Aims: This study investigated and compared the effects of H2O2 and ferrous iron (Fe2+) on α-Syn aggregation and localization of Dnmt1 in human neuroblastoma cells (SH-SY5Y), using a Parkinson’s disease model expressing A53T mutation and wild typed (WT) α-Syn respectively.
Materials and Methods: The study was done using CellTox™ assay, Immunocytochemical and Enzyme-linked immunosorbent Assay (ELISA) methods.
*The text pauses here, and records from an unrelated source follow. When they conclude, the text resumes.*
(** ** The command line *)

Inductive Command :=
| Add (f : AddFlags)
| Update (f : UpdateFlags)
| Delete (id : option Z)
| List (f : ListFlags)
| Summary (f : SummaryFlags)
| Budget (f : BudgetFlags)
| Export (f : ExportFlags).

(** The [switch] of [main]. *)
Definition dispatch (env : Env) (c : Command) (d : Disk) : Run :=
  match c with
  | Add f => cmdAdd env f d
  | Update f => cmdUpdate env f d
  | Delete id => cmdDelete env id d
  | List f => cmdList env f d
  | Summary f => cmdSummary env f d
  | Budget f => cmdBudget env f d
  | Export f => cmdExport env f d
  end.

(** The disk after a sequence of invocations, each in its environment. *)
Fixpoint runAll (cs : list (Env * Command)) (d : Disk) : Disk :=
  match cs with
  | [] => d
  | (env, c) :: r => runAll r (disk (dispatch env c d))
  end.

(** The disk of a user who has not run the program yet. *)
Definition freshDisk : Disk := {| data_file := NoFile; csv_files := ∅ |}.

(** ** Sample inputs *)

Module Sample.
Definition aug9 : Time.t :=
  {| Time.nanos := 1754730000000000000;
     Time.civil := {| Date.year := 2025; Date.month := 8; Date.day := 9 |} |}.

(** A host whose file system works and whose clock shows 9 August 2025. *)
Definition env : Env :=
  {| home_ok := true; write_ok := true; create_ok := fun _ => true; clock := fun _ => aug9 |}.

Definition lunch : Expense :=
  {| ID := 1; Date := "2025-08-09"; Description := "Lunch"; Amount := 20%float;
     Category := "Food"; CreatedAt := aug9; UpdatedAt := aug9 |}.

Definition store : Store :=
  {| NextID := 2; Expenses := [lunch]; Budgets := Some {[ "2025-08" := 50%float ]} |}.


(** The disk after [store] was saved. *)
Definition disk : Disk :=
  match save env store freshDisk with
  | inr d => d
  | inl _ => freshDisk
  end.

(** [update --id 1 --description Dinner --amount 0] *)
Definition updateDinnerZero : UpdateFlags :=
  {| upd_id := Some 1; upd_description := Some "Dinner"; upd_amount := Some 0%float;
     upd_date := None; upd_category := None |}.

(** [update --id 1] *)
Definition updateNothing : UpdateFlags :=
  {| upd_id := Some 1; upd_description := None; upd_amount := None;
     upd_date := None; upd_category := None |}.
Statistical analysis of triplicate data were analysed on Microsoft Excel 2010 and Stats Direct© using one-way analysis of variance (ANOVA) and Dunnet comparison tests.
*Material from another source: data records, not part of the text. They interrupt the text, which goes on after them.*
(** Modelled from the spec: attachment.py is not in the source tree; the
    AttachmentResolver takes the media type from the extension, reads a
    referenced file in full, and serializes a table by the extension of the
    file name. *)
Definition resolve (name : string) (input : AttachmentInput) : outcome Attachment :=
  let mt := default "application/octet-stream" (mime_types P !! extension name) in
  match input with
  | RawBytes b =>
      Return {| filename := name; att_media_type := mt; att_payload := b;
                encoding := base64 |}
  | RawText s =>
      Return {| filename := name; att_media_type := mt; att_payload := s;
                encoding := text_encoding P s |}
  | PathRef path =>
      match read_file P path with
      | None => Raise (AttachmentReadError path)
      | Some b =>
          Return {| filename := name; att_media_type := mt; att_payload := b;
                    encoding := base64 |}
      end
  | TableData t =>
      match table_serializers P !! extension name with
      | None => Raise (UnsupportedAttachmentFormat name)
      | Some serialize =>
          Return {| filename := name; att_media_type := mt;
                    att_payload := serialize t;
                    encoding := text_encoding P (serialize t) |}
      end
  end.

(** Modelled from the spec: attachment.py is not in the source tree; the
    attachments are resolved in order and the first failure ends the call. *)
Fixpoint resolve_all (atts : list (string * AttachmentInput)) : outcome (list Attachment) :=
  match atts with
  | [] => Return []
  | (name, input) :: rest =>
      a ← resolve name input;
      others ← resolve_all rest;
      Return (a :: others)
  end.

(** Modelled from the spec: attachment.py is not in the source tree; with
    attachments the body, if any, becomes the first child of a
    multipart/mixed root and the attachments follow it. *)
Definition Attachments_attach (atts : list (string * AttachmentInput))
           (msg : EmailMessage) : outcome EmailMessage :=
  parts ← resolve_all atts;
  Return {| headers := headers msg;
            body := Some (Multipart mixed
                            (option_list (body msg) ++ (AttachmentPart <$> parts))) |}.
Results: Specifically, 100 µM of H2O2 caused significant reduction of cell viability, translocation of Dnmt1 from nucleus into the cytoplasm and expression of relatively higher amount of α-Syn proteins, compared to 500 µM iron after 24 hours treatment. H2O2 elicited the highest expression of both WT α-Syn (13.7 ± 0.5) ng/ml and (16.0 ± 0.2) ng/ml A53T α-Syn proteins respectively. While Iron caused the expression of (9.1± 1.1) ng/ml and (14.8 ± 1.1) ng/ml of WT and A53T α-Syn proteins respectively. The untreated controls expressed (3.2 ± 0.1) ng/ml and (7.5 ± 0.0) ng/ml of WT and A53T α-Syn proteins respectively. Furthermore, the A53T mutation also promoted the expression and aggregation of α-Syn, as evidenced with the relatively higher amount of A53T α-Syn protein compared to WT α-Syn expressed in control, H2O2 and Iron treated cells.
Conclusion: This study demonstrated that H2O2 and Fe2+ induced α-Syn aggregation and Dnmt-1 translocation, which promotes the pathogenesis of Parkinson's disease. Likewise, the A53T genetic alterations increased the overexpression and aggregation of α-Syn proteins. Hence, novel therapies targeting reactive oxygen species, oxidative stress and mutations may be beneficial for long term treatment of Parkinson’s disease.